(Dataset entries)
(* ===== verification/Messaging.v ===== *)
(** * Messaging

    The World operations of [crates/runtime-core/src/lib.rs] that carry events:
    construction of a World, holding and sending payloads, request/reply
    operations, subscriptions, publication requests, and claiming deliveries. *)
From S2P Require Import Prelude Collections Text Types Metadata Schema Routing Expiry Readiness Operations.
From S2P Require Import Diagnostics Publications SchemaRegistry Activity WorldState Admission Publishing.
From S2P Require Import Actors.

(** ** Construction *)

(** [World::with_clock], with the next value of [NEXT_WORLD]. *)
Definition with_clock (world_id : N) (cfg : Config) (clock : Clock) : outcome error World :=
  if negb (config_valid cfg) then Err Error.InvalidConfig else
  let '(epoch, clock) := Clocks.now clock in
  match Operations.new world_id (max_operations cfg), Registry.new (max_schemas cfg) with
  | inl e, _ => Err e
  | inr operations, Ok schemas =>
      Ok {|
        w_id := world_id; w_cfg := cfg; w_next_event := 1; w_next_sub := 1; w_epoch := epoch;
        w_clock := clock; w_actors := []; w_live_actors := 0; w_next_ready_order := 1;
        w_python_ready := Ready.new; w_event_deadlines := DeadlineIdx.new; w_staged_actors := ∅;
        w_drain_roots := ∅; w_free := []; w_subs := Routes.new; w_metrics := default_metrics;
        w_closed := false; w_operations := operations;
        w_publications := Publications.new (max_publications cfg) (max_publications_per_source cfg);
        w_diagnostics := Hist.new (diagnostic_capacity cfg) epoch; w_next_failure := 1;
        w_failure_epoch := epoch; w_last_error := None; w_schemas := schemas; w_interfaces := ∅;
        w_services := new_services; w_activity := Activity.new;
        w_routing_signal := MkSignal false None false;
        w_next_stored := 1; w_next_handle := 1; w_held := []; w_permits := ∅; w_leases := ∅;
        w_tasks := ∅; w_failure_leases := ∅; w_callbacks := ∅; w_woken := []
      |}
  | _, Err _ => Err Error.InvalidConfig
  | _, Panic => Panic
  end.

(** [register_schemas] and [structured], whose errors are schema errors. *)
Definition register_schemas (schemas : list Schema) : M World string (list N) :=
  let! w := get in
  reject_if (w_closed w &&
    negb (existsb (λ a, bool_decide (a_state a = Lifecycle.Quiescing) || a_in_flight a) (omap id (w_actors w))))
    (err "World is closed") ;;;
  zoom w_schemas (λ t w, w <| w_schemas := t |>) (Registry.register_batch schemas).
Definition structured (id : N) (bytes : list byte) : M World string Payload :=
  let! w := get in
  reject_if (max_event_bytes (w_cfg w) <? saturating_add usize_max (N.of_nat (length bytes)) 4)%N
    (err "event exceeds configured byte limit") ;;;
  let! descriptor := of_outcome (Registry.schema (w_schemas w) id) in
  of_outcome (Decode.validate_registered_bytes descriptor bytes) ;;;
  ret (Structured (MkStructured (w_id w) id bytes)).
Definition diagnostics_read (after limit : N) : WM DiagnosticRead :=
  let! w := get in
  reject_if (diagnostic_capacity (w_cfg w) <? limit)%N Error.LimitExceeded ;;;
  ret (Hist.read (w_diagnostics w) after limit).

#### Problem to work on
With no line skipped, copy the entries exactly as written.

#### Finished task
(* ===== verification/Messaging.v ===== *)
(** * Messaging

    The World operations of [crates/runtime-core/src/lib.rs] that carry events:
    construction of a World, holding and sending payloads, request/reply
    operations, subscriptions, publication requests, and claiming deliveries. *)
From S2P Require Import Prelude Collections Text Types Metadata Schema Routing Expiry Readiness Operations.
From S2P Require Import Diagnostics Publications SchemaRegistry Activity WorldState Admission Publishing.
From S2P Require Import Actors.

(** ** Construction *)

(** [World::with_clock], with the next value of [NEXT_WORLD]. *)
Definition with_clock (world_id : N) (cfg : Config) (clock : Clock) : outcome error World :=
  if negb (config_valid cfg) then Err Error.InvalidConfig else
  let '(epoch, clock) := Clocks.now clock in
  match Operations.new world_id (max_operations cfg), Registry.new (max_schemas cfg) with
  | inl e, _ => Err e
  | inr operations, Ok schemas =>
      Ok {|
        w_id := world_id; w_cfg := cfg; w_next_event := 1; w_next_sub := 1; w_epoch := epoch;
        w_clock := clock; w_actors := []; w_live_actors := 0; w_next_ready_order := 1;
        w_python_ready := Ready.new; w_event_deadlines := DeadlineIdx.new; w_staged_actors := ∅;
        w_drain_roots := ∅; w_free := []; w_subs := Routes.new; w_metrics := default_metrics;
        w_closed := false; w_operations := operations;
        w_publications := Publications.new (max_publications cfg) (max_publications_per_source cfg);
        w_diagnostics := Hist.new (diagnostic_capacity cfg) epoch; w_next_failure := 1;
        w_failure_epoch := epoch; w_last_error := None; w_schemas := schemas; w_interfaces := ∅;
        w_services := new_services; w_activity := Activity.new;
        w_routing_signal := MkSignal false None false;
        w_next_stored := 1; w_next_handle := 1; w_held := []; w_permits := ∅; w_leases := ∅;
        w_tasks := ∅; w_failure_leases := ∅; w_callbacks := ∅; w_woken := []
      |}
  | _, Err _ => Err Error.InvalidConfig
  | _, Panic => Panic
  end.

(** [register_schemas] and [structured], whose errors are schema errors. *)
Definition register_schemas (schemas : list Schema) : M World string (list N) :=
  let! w := get in
  reject_if (w_closed w &&
    negb (existsb (λ a, bool_decide (a_state a = Lifecycle.Quiescing) || a_in_flight a) (omap id (w_actors w))))
    (err "World is closed") ;;;
  zoom w_schemas (λ t w, w <| w_schemas := t |>) (Registry.register_batch schemas).
Definition structured (id : N) (bytes : list byte) : M World string Payload :=
  let! w := get in
  reject_if (max_event_bytes (w_cfg w) <? saturating_add usize_max (N.of_nat (length bytes)) 4)%N
    (err "event exceeds configured byte limit") ;;;
  let! descriptor := of_outcome (Registry.schema (w_schemas w) id) in
  of_outcome (Decode.validate_registered_bytes descriptor bytes) ;;;
  ret (Structured (MkStructured (w_id w) id bytes)).
Definition diagnostics_read (after limit : N) : WM DiagnosticRead :=
  let! w := get in
  reject_if (diagnostic_capacity (w_cfg w) <? limit)%N Error.LimitExceeded ;;;
  ret (Hist.read (w_diagnostics w) after limit).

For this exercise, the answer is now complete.